**Try it**.
Copy out the entries that follow, unchanged.

**Record set**.
(** [installs_follow_update prev t]: every package installation in [t] comes
    right after an [apt-get update] that succeeded; [prev] is what came
    before [t]. *)
Fixpoint installs_follow_update (prev : option Event) (t : list Event)
    : bool :=
  match t with
  | [] => true
  | ev :: rest =>
      (if is_install ev
       then match prev with Some p => is_update p | None => false end
       else true)
      && installs_follow_update (Some ev) rest
  end.

(** The commands of lines 193-198, which set up the message broker and the
    databases. *)
Definition DATABASE_SETUP : list (list string) :=
  [ ["scripts/setup/configure-rabbitmq"];
    ["tools/setup/postgres-init-dev-db"];
    ["tools/do-destroy-rebuild-database"];
    ["tools/setup/postgres-init-test-db"];
    ["tools/do-destroy-rebuild-test-database"];
    ["python"; "./manage.py"; "compilemessages"] ].

(** Those of them that were run, in order. *)
Definition database_setup (t : list Event) : list (list string) :=
  filter (λ argv, argv ∈ DATABASE_SETUP) (run_argvs t).

(** The calls of [setup_virtualenv]: the environment, its requirements
    file, [patch_activate_script] and [virtualenv_args]. *)
Definition virtualenvs (t : list Event)
    : list (string * string * bool * list string) :=
  omap (λ ev, match ev with
              | EvSetupVirtualenv venv_path requirements patch args _ =>
                  Some (venv_path, requirements, patch, args)
              | _ => None
              end) t.

(** The calls of [setup_venvs.main], by result. *)
Definition venvs_main_calls (t : list Event) : list (Result unit) :=
  omap (λ ev, match ev with EvSetupVenvs r => Some r | _ => None end) t.

(** The removals of the [node_modules] link. *)
Definition removals (t : list Event) : list (list string) :=
  filter (λ argv, argv = ["sudo"; "rm"; "-f"; "node_modules"]) (run_argvs t).

(** What [main] does after [os.chdir]: the commands it runs, the virtual
    environments and node modules it sets up, the file it writes. *)
Definition is_main_call (ev : Event) : bool :=
  match ev with
  | EvRun _ _ | EvSetupVirtualenv _ _ _ _ _ | EvSetupVenvs _
  | EvSetupNodeModules _ | EvWriteLines _ _ _ _ => true
  | _ => false
  end.

Definition no_main_call (t : list Event) : bool :=
  forallb (λ ev, negb (is_main_call ev)) t.

Definition is_node_modules (ev : Event) : bool :=
  match ev with
  | EvSetupNodeModules _ => true
  | _ => false
  end.

(** What follows the first call of [setup_node_modules]. *)
Fixpoint since_node_modules (t : list Event) : list Event :=
  match t with
  | [] => []
  | ev :: rest => if is_node_modules ev then rest else since_node_modules rest
  end.

(** The [cp] command lines. *)
Definition copies (t : list Event) : list (list string) :=
  filter (λ argv, argv !! 1%nat = Some "cp") (run_argvs t).

(** The [mkdir] command lines. *)
Definition mkdirs (t : list Event) : list (list string) :=
  filter (λ argv, head argv = Some "mkdir") (run_argvs t).

Section Modes.
Context {lib : ScriptsLib} {inv : Invocation}.

(** The runs that restart the services: those of [--travis] without
    [--production-travis], and those of [--docker]. *)
Definition restarts_services : bool :=
  (TRAVIS && negb PRODUCTION_TRAVIS) || Py.contains "--docker" sys_argv.

(** The virtual environments a run with [--travis] sets up (lines
    137-146). *)
Definition TRAVIS_VIRTUALENVS : list (string * string * bool * list string) :=
  if PY2 then
    [ (PY3_VENV_PATH, Py.os_path_join ZULIP_PATH ["requirements"; "mypy.txt"],
       true, ["-p"; "python3"]);
      (PY2_VENV_PATH,
       Py.os_path_join ZULIP_PATH ["requirements"; "py2_dev.txt"], true, []) ]
  else
    [ (PY3_VENV_PATH,
       Py.os_path_join ZULIP_PATH ["requirements"; "py3_dev.txt"], true,
       ["-p"; "python3"]) ].

(** The last line the script prints. *)
Definition SUCCESS_MESSAGE : string :=
  OKBLUE +:+ "Zulip development environment setup succeeded!" +:+ ENDC.

(** The directories [main] creates, in the order it creates them. *)
Definition DIRECTORIES : list string :=
  [ LOG_DIR_PATH; UPLOAD_DIR_PATH; TEST_UPLOAD_DIR_PATH; COVERAGE_DIR_PATH;
    LINECOVERAGE_DIR_PATH; NODE_TEST_COVERAGE_DIR_PATH ].

(** Their names. *)
Definition DIRECTORY_NAMES : list string :=
  [ "log"; "uploads"; "test_uploads"; "coverage"; "linecoverage-report";
    "node-coverage" ].

(** The contents of the profile after the script has written it. *)
Definition FRAGMENT : string := fold_right String.append "" PROFILE_LINES.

**Exercise solution**.
(** [installs_follow_update prev t]: every package installation in [t] comes
    right after an [apt-get update] that succeeded; [prev] is what came
    before [t]. *)
Fixpoint installs_follow_update (prev : option Event) (t : list Event)
    : bool :=
  match t with
  | [] => true
  | ev :: rest =>
      (if is_install ev
       then match prev with Some p => is_update p | None => false end
       else true)
      && installs_follow_update (Some ev) rest
  end.

(** The commands of lines 193-198, which set up the message broker and the
    databases. *)
Definition DATABASE_SETUP : list (list string) :=
  [ ["scripts/setup/configure-rabbitmq"];
    ["tools/setup/postgres-init-dev-db"];
    ["tools/do-destroy-rebuild-database"];
    ["tools/setup/postgres-init-test-db"];
    ["tools/do-destroy-rebuild-test-database"];
    ["python"; "./manage.py"; "compilemessages"] ].

(** Those of them that were run, in order. *)
Definition database_setup (t : list Event) : list (list string) :=
  filter (λ argv, argv ∈ DATABASE_SETUP) (run_argvs t).

(** The calls of [setup_virtualenv]: the environment, its requirements
    file, [patch_activate_script] and [virtualenv_args]. *)
Definition virtualenvs (t : list Event)
    : list (string * string * bool * list string) :=
  omap (λ ev, match ev with
              | EvSetupVirtualenv venv_path requirements patch args _ =>
                  Some (venv_path, requirements, patch, args)
              | _ => None
              end) t.

(** The calls of [setup_venvs.main], by result. *)
Definition venvs_main_calls (t : list Event) : list (Result unit) :=
  omap (λ ev, match ev with EvSetupVenvs r => Some r | _ => None end) t.

(** The removals of the [node_modules] link. *)
Definition removals (t : list Event) : list (list string) :=
  filter (λ argv, argv = ["sudo"; "rm"; "-f"; "node_modules"]) (run_argvs t).

(** What [main] does after [os.chdir]: the commands it runs, the virtual
    environments and node modules it sets up, the file it writes. *)
Definition is_main_call (ev : Event) : bool :=
  match ev with
  | EvRun _ _ | EvSetupVirtualenv _ _ _ _ _ | EvSetupVenvs _
  | EvSetupNodeModules _ | EvWriteLines _ _ _ _ => true
  | _ => false
  end.

Definition no_main_call (t : list Event) : bool :=
  forallb (λ ev, negb (is_main_call ev)) t.

Definition is_node_modules (ev : Event) : bool :=
  match ev with
  | EvSetupNodeModules _ => true
  | _ => false
  end.

(** What follows the first call of [setup_node_modules]. *)
Fixpoint since_node_modules (t : list Event) : list Event :=
  match t with
  | [] => []
  | ev :: rest => if is_node_modules ev then rest else since_node_modules rest
  end.

(** The [cp] command lines. *)
Definition copies (t : list Event) : list (list string) :=
  filter (λ argv, argv !! 1%nat = Some "cp") (run_argvs t).

(** The [mkdir] command lines. *)
Definition mkdirs (t : list Event) : list (list string) :=
  filter (λ argv, head argv = Some "mkdir") (run_argvs t).

Section Modes.
Context {lib : ScriptsLib} {inv : Invocation}.

(** The runs that restart the services: those of [--travis] without
    [--production-travis], and those of [--docker]. *)
Definition restarts_services : bool :=
  (TRAVIS && negb PRODUCTION_TRAVIS) || Py.contains "--docker" sys_argv.

(** The virtual environments a run with [--travis] sets up (lines
    137-146). *)
Definition TRAVIS_VIRTUALENVS : list (string * string * bool * list string) :=
  if PY2 then
    [ (PY3_VENV_PATH, Py.os_path_join ZULIP_PATH ["requirements"; "mypy.txt"],
       true, ["-p"; "python3"]);
      (PY2_VENV_PATH,
       Py.os_path_join ZULIP_PATH ["requirements"; "py2_dev.txt"], true, []) ]
  else
    [ (PY3_VENV_PATH,
       Py.os_path_join ZULIP_PATH ["requirements"; "py3_dev.txt"], true,
       ["-p"; "python3"]) ].

(** The last line the script prints. *)
Definition SUCCESS_MESSAGE : string :=
  OKBLUE +:+ "Zulip development environment setup succeeded!" +:+ ENDC.

(** The directories [main] creates, in the order it creates them. *)
Definition DIRECTORIES : list string :=
  [ LOG_DIR_PATH; UPLOAD_DIR_PATH; TEST_UPLOAD_DIR_PATH; COVERAGE_DIR_PATH;
    LINECOVERAGE_DIR_PATH; NODE_TEST_COVERAGE_DIR_PATH ].

(** Their names. *)
Definition DIRECTORY_NAMES : list string :=
  [ "log"; "uploads"; "test_uploads"; "coverage"; "linecoverage-report";
    "node-coverage" ].

(** The contents of the profile after the script has written it. *)
Definition FRAGMENT : string := fold_right String.append "" PROFILE_LINES.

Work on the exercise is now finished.